» **Directions for this task**
Look below for the line containing "rewrite <- in_rev; exact G." and the line containing "destruct M as [E | I]; [|exact I]."; repeat exactly those two lines and all lines between them, and nothing else.

▼

Lemma str_eqb_eq (a b : pystr) : str_eqb a b = true <-> a = b.
Proof.
  revert b; induction a as [|x a IH]; intros [|y b]; simpl.
  - tauto.
  - split; discriminate.
  - split; discriminate.
  - rewrite andb_true_iff, Z.eqb_eq, IH. split.
    + intros [-> ->]; reflexivity.
    + intros E; injection E as -> ->; split; reflexivity.
Qed.

Lemma str_eqb_refl (a : pystr) : str_eqb a a = true.
Proof. apply str_eqb_eq; reflexivity. Qed.

Lemma str_eqb_neq (a b : pystr) : str_eqb a b = false <-> a <> b.
Proof.
  rewrite <- str_eqb_eq. destruct (str_eqb a b); split; congruence.
Qed.

Lemma str_eqb_sym (a b : pystr) : str_eqb a b = str_eqb b a.
Proof.
  destruct (str_eqb a b) eqn:E.
  - apply str_eqb_eq in E; subst; symmetry; apply str_eqb_refl.
  - apply str_eqb_neq in E. symmetry; apply str_eqb_neq; congruence.
Qed.

Lemma truthy_true {A : Type} (l : list A) : truthy l = true <-> l <> [].
Proof. destruct l; simpl; split; congruence. Qed.

Lemma truthy_false {A : Type} (l : list A) : truthy l = false <-> l = [].
Proof. destruct l; simpl; split; congruence. Qed.

Lemma startswith_spec (needle s : pystr) :
  startswith needle s = true <-> exists post, s = needle ++ post.
Proof.
  revert s; induction needle as [|x needle IH]; intros s; simpl.
  - split; [intros _; exists s; reflexivity | reflexivity].
  - destruct s as [|y s].
    + split; [discriminate | intros [post E]; discriminate E].
    + rewrite andb_true_iff, Z.eqb_eq, IH. split.
      * intros [-> [post ->]]; exists post; reflexivity.
      * intros [post E]; injection E as -> ->; split; [reflexivity | eauto].
Qed.

(** [needle in s] holds exactly when [needle] occurs in [s]. *)
Lemma str_in_spec (needle s : pystr) :
  str_in needle s = true <-> exists pre post, s = pre ++ needle ++ post.
Proof.
  induction s as [|c s IH].
  - simpl. rewrite orb_false_r, startswith_spec. split.
    + intros [post E]; exists [], post; exact E.
    + intros [pre [post E]]. destruct pre; [exists post; exact E | discriminate E].
  - cbn [str_in]. rewrite orb_true_iff, startswith_spec, IH. split.
    + intros [[post E] | [pre [post E]]].
      * exists [], post; exact E.
      * exists (c :: pre), post; rewrite E; reflexivity.
    + intros [pre [post E]]. destruct pre as [|c' pre].
      * left; exists post; exact E.
      * right; injection E as _ E; exists pre, post; exact E.
Qed.

Lemma str_in_refl (s : pystr) : str_in s s = true.
Proof.
  apply str_in_spec; exists [], []; rewrite app_nil_r; reflexivity.
Qed.

Section DictFacts.
Context {V : Type}.
Implicit Types (d : dict V) (k g : pystr) (v : V).

Lemma dict_get_set g k v d :
  dict_get g (dict_set k v d) = if str_eqb g k then Some v else dict_get g d.
Proof.
  induction d as [|[k' v'] d IH]; simpl.
  - destruct (str_eqb g k); reflexivity.
  - destruct (str_eqb k k') eqn:Ek; simpl.
    + apply str_eqb_eq in Ek; subst k'. destruct (str_eqb g k); reflexivity.
    + destruct (str_eqb g k') eqn:Eg.
      * apply str_eqb_eq in Eg; subst k'.
        rewrite str_eqb_sym, Ek; reflexivity.
      * exact IH.
Qed.

Lemma dict_get_None_keys g d : dict_get g d = None <-> ~ In g (keys d).
Proof.
  induction d as [|[k' v'] d IH]; simpl.
  - tauto.
  - destruct (str_eqb g k') eqn:E.
    + apply str_eqb_eq in E; subst. split; [discriminate | intros N; exfalso; auto].
    + apply str_eqb_neq in E. rewrite IH. split.
      * intros N [E' | I]; [congruence | auto].
      * intros N I; apply N; right; exact I.
Qed.

Lemma dict_get_Some_In g v d : dict_get g d = Some v -> In (g, v) d.
Proof.
  induction d as [|[k' v'] d IH]; simpl; [discriminate|].
  destruct (str_eqb g k') eqn:E.
  - apply str_eqb_eq in E; subst. intros [= ->]; left; reflexivity.
  - intros G; right; auto.
Qed.

Lemma In_dict_get g v d : NoDup (keys d) -> In (g, v) d -> dict_get g d = Some v.
Proof.
  induction d as [|[k' v'] d IH]; simpl; [tauto|].
  intros N [E | I].
  - injection E as -> ->. rewrite str_eqb_refl; reflexivity.
  - inversion N as [|? ? Nk Nd]; subst.
    destruct (str_eqb g k') eqn:E.
    + apply str_eqb_eq in E; subst. exfalso; apply Nk.
      change (In (fst (k', v)) (map fst d)); apply in_map; exact I.
    + auto.
Qed.

Lemma keys_dict_set k v d :
  keys (dict_set k v d) = if dict_mem k d then keys d else keys d ++ [k].
Proof.
  unfold dict_mem. induction d as [|[k' v'] d IH]; simpl; [reflexivity|].
  destruct (str_eqb k k') eqn:E; simpl; [reflexivity|].
  rewrite IH. destruct (dict_get k d); reflexivity.
Qed.

Lemma NoDup_dict_set k v d : NoDup (keys d) -> NoDup (keys (dict_set k v d)).
Proof.
  intros N. rewrite keys_dict_set. unfold dict_mem.
  destruct (dict_get k d) eqn:G; [exact N|].
  apply dict_get_None_keys in G.
  apply NoDup_rev in N. rewrite <- (rev_involutive (keys d ++ [k])).
  apply NoDup_rev. rewrite rev_app_distr; simpl. constructor; [|exact N].
  rewrite <- in_rev; exact G.
Qed.

End DictFacts.

Lemma existsb_str_eqb (x : pystr) (l : list pystr) :
  existsb (str_eqb x) l = true <-> In x l.
Proof.
  rewrite existsb_exists. split.
  - intros [y [I E]]. apply str_eqb_eq in E; subst; exact I.
  - intros I; exists x; split; [exact I | apply str_eqb_refl].
Qed.

Lemma distinct_NoDup (l : list pystr) : distinct l = true -> NoDup l.
Proof.
  induction l as [|x l IH]; simpl; [constructor|].
  rewrite andb_true_iff, negb_true_iff. intros [X D].
  constructor; [|auto].
  rewrite <- existsb_str_eqb, X; discriminate.
Qed.

(* ================================================================== *)
(** * Query layer: theorems *)

Section QueryFacts.
Context {U : Unicode} {L : SetLayout}.

(** The test of [schedule_bot.py] is containment of the lowered name in
    the lowered, non-empty teacher: its equality disjunct adds nothing. *)
Lemma teacher_matches_spec (name : pystr) (pair : ClassEntry) :
  teacher_matches (lower name) pair = true <->
  teacher pair <> [] /\
  exists pre post, lower (teacher pair) = pre ++ lower name ++ post.
Proof.
  unfold teacher_matches.
  rewrite andb_true_iff, orb_true_iff, truthy_true, <- str_in_spec.
  split; intros [T M]; split; auto.
  destruct M as [E | I]; [|exact I].
  apply str_eqb_eq in E. rewrite <- E. apply str_in_refl.
Qed.

Lemma teacher_matches_backup_eq (tl : pystr) (pair : ClassEntry) :
  teacher_matches_backup tl pair = teacher_matches tl pair.
Proof.
  unfold teacher_matches, teacher_matches_backup.
  destruct (truthy (teacher pair)); simpl; [|reflexivity].
  destruct (str_eqb tl (lower (teacher pair))) eqn:E; simpl; [|reflexivity].
  apply str_eqb_eq in E. rewrite <- E. apply str_in_refl.
Qed.

(** X1. The two variants of [find_teacher_schedule], that of
    [schedule_bot.py] and that of [schedule_bot_backup.py], return the
    same mapping for every name and snapshot. *)
Lemma find_teacher_schedule_backup_same (name : pystr)
  (schedule_data : option ScheduleData) :
  find_teacher_schedule_backup name schedule_data =
  find_teacher_schedule name schedule_data.
Proof.
  unfold find_teacher_schedule_backup, find_teacher_schedule,
    find_teacher_schedule_with.
  destruct schedule_data as [sd|]; [|reflexivity].
  destruct (negb (has_keys sd)); [reflexivity|].
  destruct (groups sd) as [gs|]; [|reflexivity].
  unfold find_in_groups.
  match goal with
  | |- fold_left ?f gs ?a = fold_left ?f' gs ?a =>
      enough (E : forall acc, fold_left f gs acc = fold_left f' gs acc)
        by apply E
  end.
  induction gs as [|[g pairs] gs IH]; intros acc; simpl; [reflexivity|].
  rewrite (filter_ext _ _ (teacher_matches_backup_eq (lower name))).
  apply IH.
Qed.

Lemma find_in_groups_fold (matches : pystr -> ClassEntry -> bool)
  (tl : pystr) (gs acc : dict GroupSchedule) (g : pystr) :
  NoDup (keys gs) ->
  (forall k, In k (keys gs) -> dict_get k acc = None) ->
  dict_get g
    (fold_left
       (fun result item =>
          let matching_pairs := filter (matches tl) (snd item) in
          if truthy matching_pairs
          then dict_set (fst item) matching_pairs result
          else result) gs acc) =
  match dict_get g acc with
  | Some v => Some v
  | None => matching_or_absent (matches tl) (dict_get g gs)
  end.
Proof.
  revert acc; induction gs as [|[k pairs] gs IH]; intros acc N Fresh.
  - simpl. destruct (dict_get g acc); reflexivity.
  - inversion N as [|? ? Nk Ngs]; subst. cbn [fold_left fst snd].
    rewrite IH; [|exact Ngs|].
    + cbn [dict_get]. destruct (filter (matches tl) pairs) as [|p m] eqn:F;
        cbn [truthy].
      * destruct (dict_get g acc) eqn:G; [reflexivity|].
        destruct (str_eqb g k) eqn:E; [|reflexivity].
        apply str_eqb_eq in E; subst k. cbn [matching_or_absent]. rewrite F.
        apply dict_get_None_keys in Nk. rewrite Nk. reflexivity.
      * rewrite dict_get_set. destruct (str_eqb g k) eqn:E.
        -- apply str_eqb_eq in E; subst k.
           rewrite (Fresh g) by (left; reflexivity).
           cbn [matching_or_absent]. rewrite F. reflexivity.
        -- destruct (dict_get g acc); reflexivity.
    + intros k' I. destruct (truthy (filter (matches tl) pairs)).
      * rewrite dict_get_set. destruct (str_eqb k' k) eqn:E.
        -- apply str_eqb_eq in E; subst k'. exfalso; exact (Nk I).
        -- apply Fresh; right; exact I.
      * apply Fresh; right; exact I.
Qed.

Lemma find_in_groups_get (matches : pystr -> ClassEntry -> bool)
  (name : pystr) (gs : dict GroupSchedule) (g : pystr) :
  NoDup (keys gs) ->
  dict_get g (find_in_groups matches name gs) =
  matching_or_absent (matches (lower name)) (dict_get g gs).
Proof.
  intros N. unfold find_in_groups.
  rewrite find_in_groups_fold; [reflexivity | exact N | reflexivity].
Qed.

(** C10. [find_teacher_schedule] returns the empty mapping when the
    snapshot is [None] and when it is a dict without the key ['groups'],
    whatever the teacher name. The function is total: no path of it
    raises. *)
Theorem find_teacher_schedule_without_groups :
  forall (teacher_name : pystr),
    find_teacher_schedule teacher_name None = []
    /\ (forall d,
          find_teacher_schedule teacher_name
            (Some {| date := d; groups := None |}) = [])
    /\ find_teacher_schedule_backup teacher_name None = []
    /\ (forall d,
          find_teacher_schedule_backup teacher_name
            (Some {| date := d; groups := None |}) = []).
Proof.
  intros teacher_name. repeat split; try reflexivity;
    intros d; unfold find_teacher_schedule, find_teacher_schedule_backup,
      find_teacher_schedule_with; simpl;
    destruct (negb (has_keys _)); reflexivity.
Qed.
(** * A schema registry served over a vector collection

    Shallow embedding of the ChromaDB service: the request models of
    [app/models.py], the endpoints of [main.py], and the registry manager
    of [app/registry.py].  The vector collection and the embedding model
    are external collaborators; they enter through the class [Backend]
    and through the collection operations of section [Collection]. *)

From Stdlib Require Import ZArith Ascii String List.
From stdpp Require Import base option list gmap strings sorting fin_maps.

Local Open Scope string_scope.

(** ** Values *)

(** [Any] of the request models: a JSON value.  A float is kept as its
    bit pattern, nothing here computes with it. *)
#[warnings="-register-all"] Inductive Json : Type :=
| JNull
| JBool (b : bool)
| JInt (z : Z)
| JFloat (bits : Z)
| JStr (s : string)
| JList (items : list Json)
| JDict (fields : list (string * Json)).

(** A metadata value of the collection: the store keeps flat key/value
    metadata and refuses nested values before anything is written. *)
Inductive Scalar : Type :=
| SStr (s : string)
| SInt (z : Z)
| SFloat (bits : Z)
| SBool (b : bool).

Global Instance Scalar_eq_dec : EqDecision Scalar.
Proof. solve_decision. Defined.

Abbreviation Metadata := (gmap string Scalar).

(** [Dict[str, Any]] of [TableSchemaRequest.table_schema]. *)
Abbreviation SchemaObject := (gmap string Json).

▲

» **Result for this exercise**
  rewrite <- in_rev; exact G.
Qed.

End DictFacts.

Lemma existsb_str_eqb (x : pystr) (l : list pystr) :
  existsb (str_eqb x) l = true <-> In x l.
Proof.
  rewrite existsb_exists. split.
  - intros [y [I E]]. apply str_eqb_eq in E; subst; exact I.
  - intros I; exists x; split; [exact I | apply str_eqb_refl].
Qed.

Lemma distinct_NoDup (l : list pystr) : distinct l = true -> NoDup l.
Proof.
  induction l as [|x l IH]; simpl; [constructor|].
  rewrite andb_true_iff, negb_true_iff. intros [X D].
  constructor; [|auto].
  rewrite <- existsb_str_eqb, X; discriminate.
Qed.

(* ================================================================== *)
(** * Query layer: theorems *)

Section QueryFacts.
Context {U : Unicode} {L : SetLayout}.

(** The test of [schedule_bot.py] is containment of the lowered name in
    the lowered, non-empty teacher: its equality disjunct adds nothing. *)
Lemma teacher_matches_spec (name : pystr) (pair : ClassEntry) :
  teacher_matches (lower name) pair = true <->
  teacher pair <> [] /\
  exists pre post, lower (teacher pair) = pre ++ lower name ++ post.
Proof.
  unfold teacher_matches.
  rewrite andb_true_iff, orb_true_iff, truthy_true, <- str_in_spec.
  split; intros [T M]; split; auto.
  destruct M as [E | I]; [|exact I].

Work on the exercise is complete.